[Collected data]

(** [func encodeStatResponse(e)], [func encodeEntryResponse(e)] and [func encodeListDirResponse(entries)] *)
Definition encodeStatResponse (e : EntryInfo) : string := encodeMsgField 1 (encodeEntryInfo e).
Definition encodeEntryResponse (e : EntryInfo) : string := encodeMsgField 1 (encodeEntryInfo e).
Definition encodeListDirResponse (entries : list EntryInfo) : string :=
  fold_left (λ b e, b +:+ encodeMsgField 1 (encodeEntryInfo e)) entries "".

Definition wrapStartResponse (event : string) : string := encodeMsgField 1 event.

(** [func procStartEvent(pid)], [func procDataEvent(data, channel)] and [func procEndEvent(exitCode, status)] *)
Definition procStartEvent (pid : Z) : string :=
  let start := AppendTag "" 1 VarintType in
  let start := AppendVarint start pid in
  wrapStartResponse (encodeMsgField 1 start).

Definition chStdout : Z := 1.
Definition chStderr : Z := 2.
Definition chPTY : Z := 3.
Definition procDataEvent (data : string) (channel : Z) : string :=
  let inner := AppendTag "" channel BytesType in
  let inner := AppendBytes inner data in
  wrapStartResponse (encodeMsgField 2 inner).

Definition procEndEvent (exitCode : Z) (status : string) : string :=
  let e := AppendTag "" 1 VarintType in
  let e := AppendVarint e (EncodeZigZag exitCode) in
  let e := AppendTag e 2 VarintType in
  let e := AppendVarint e 1 in
  let e := AppendTag e 3 BytesType in
  let e := AppendBytes e status in
  wrapStartResponse (encodeMsgField 3 e).

(** [func encodeCreateWatcherResponse(id)], [func watchEventTypeEnum(name)] and
    [func encodeWatcherEventsResponse(events)] *)
Definition encodeCreateWatcherResponse (id : string) : string := AppendBytes (AppendTag "" 1 BytesType) id.

Record WatchEvent := mkWatch { we_name : string; we_type : string }.
Definition watchEventTypeEnum (name : string) : Z :=
  if bool_decide (name = "EVENT_TYPE_CREATE") then 1
  else if bool_decide (name = "EVENT_TYPE_WRITE") then 2
  else if bool_decide (name = "EVENT_TYPE_REMOVE") then 3
  else if bool_decide (name = "EVENT_TYPE_RENAME") then 4
  else if bool_decide (name = "EVENT_TYPE_CHMOD") then 5 else 0.
Definition encode_watch (ev : WatchEvent) : string :=
  let fe := AppendTag "" 1 BytesType in
  let fe := AppendBytes fe (we_name ev) in
  let fe := AppendTag fe 2 VarintType in
  AppendVarint fe (watchEventTypeEnum (we_type ev)).
Definition encodeWatcherEventsResponse (events : list WatchEvent) : string :=
  fold_left (λ out ev, out +:+ encodeMsgField 1 (encode_watch ev)) events "".

(** [type ProcInfo struct] and [func encodeListResponse(procs)] *)
Record ProcInfo := mkInfo { pi_pid : Z; pi_tag : string; pi_cmd : string; pi_args : list string; pi_cwd : string }.
Definition encode_info (p : ProcInfo) : string :=
  let cfg := AppendTag "" 1 BytesType in
  let cfg := AppendBytes cfg (pi_cmd p) in
  let cfg := fold_left (λ cfg a, AppendBytes (AppendTag cfg 2 BytesType) a) (pi_args p) cfg in
  let cfg := if bool_decide (pi_cwd p ≠ "") then AppendBytes (AppendTag cfg 4 BytesType) (pi_cwd p) else cfg in
  let info := encodeMsgField 1 cfg in
  let info := AppendTag info 2 VarintType in
  let info := AppendVarint info (pi_pid p) in
  if bool_decide (pi_tag p ≠ "") then AppendBytes (AppendTag info 3 BytesType) (pi_tag p) else info.
Definition encodeListResponse (procs : list ProcInfo) : string :=
  fold_left (λ out p, out +:+ encodeMsgField 1 (encode_info p)) procs "".

(** ** Frames *)

(** The four bytes of [binary.BigEndian.PutUint32] and their value. *)
Definition put_uint32 (z : Z) : string :=
  String (byte_of (z / 2 ^ 24)) (String (byte_of (z / 2 ^ 16)) (String (byte_of (z / 2 ^ 8)) (String (byte_of z) ""))).
Definition get_uint32 (s : string) : Z :=
  match s with
  | String a (String b (String c (String d _))) =>
      (code_z a * 2 ^ 24 + code_z b * 2 ^ 16 + code_z c * 2 ^ 8 + code_z d)%Z
  | _ => 0%Z
  end.

(** [func writeEnvelope(w, flag, msg)]: the bytes written; the length is cut to 32 bits. *)
Definition writeEnvelope (flag : Z) (msg : string) : string :=
  String (byte_of flag) (put_uint32 (uint32 (len msg)) +:+ msg).
Definition writeConnectEndFrame : string := writeEnvelope 2 "{}".

(** [type procEvent struct], an event of the toolbox's stream. *)
Record procEvent := mkEvent { pe_type : string; pe_pid : Z; pe_data : string; pe_exit : Z }.

(** The protobuf message of an event, if the switch knows it. *)
Definition proc_message (ev : procEvent) : option string :=
  if bool_decide (pe_type ev = "start") then Some (procStartEvent (pe_pid ev))
  else if bool_decide (pe_type ev = "stdout") then Some (procDataEvent (pe_data ev) chStdout)
  else if bool_decide (pe_type ev = "stderr") then Some (procDataEvent (pe_data ev) chStderr)
  else if bool_decide (pe_type ev = "pty") then Some (procDataEvent (pe_data ev) chPTY)
  else if bool_decide (pe_type ev = "end") then Some (procEndEvent (pe_exit ev) "exited")
  else None.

*Brief:* Take every line above that includes the string "encodeListResponse" and return it.

*Task solution:*
(** [type ProcInfo struct] and [func encodeListResponse(procs)] *)
Definition encodeListResponse (procs : list ProcInfo) : string :=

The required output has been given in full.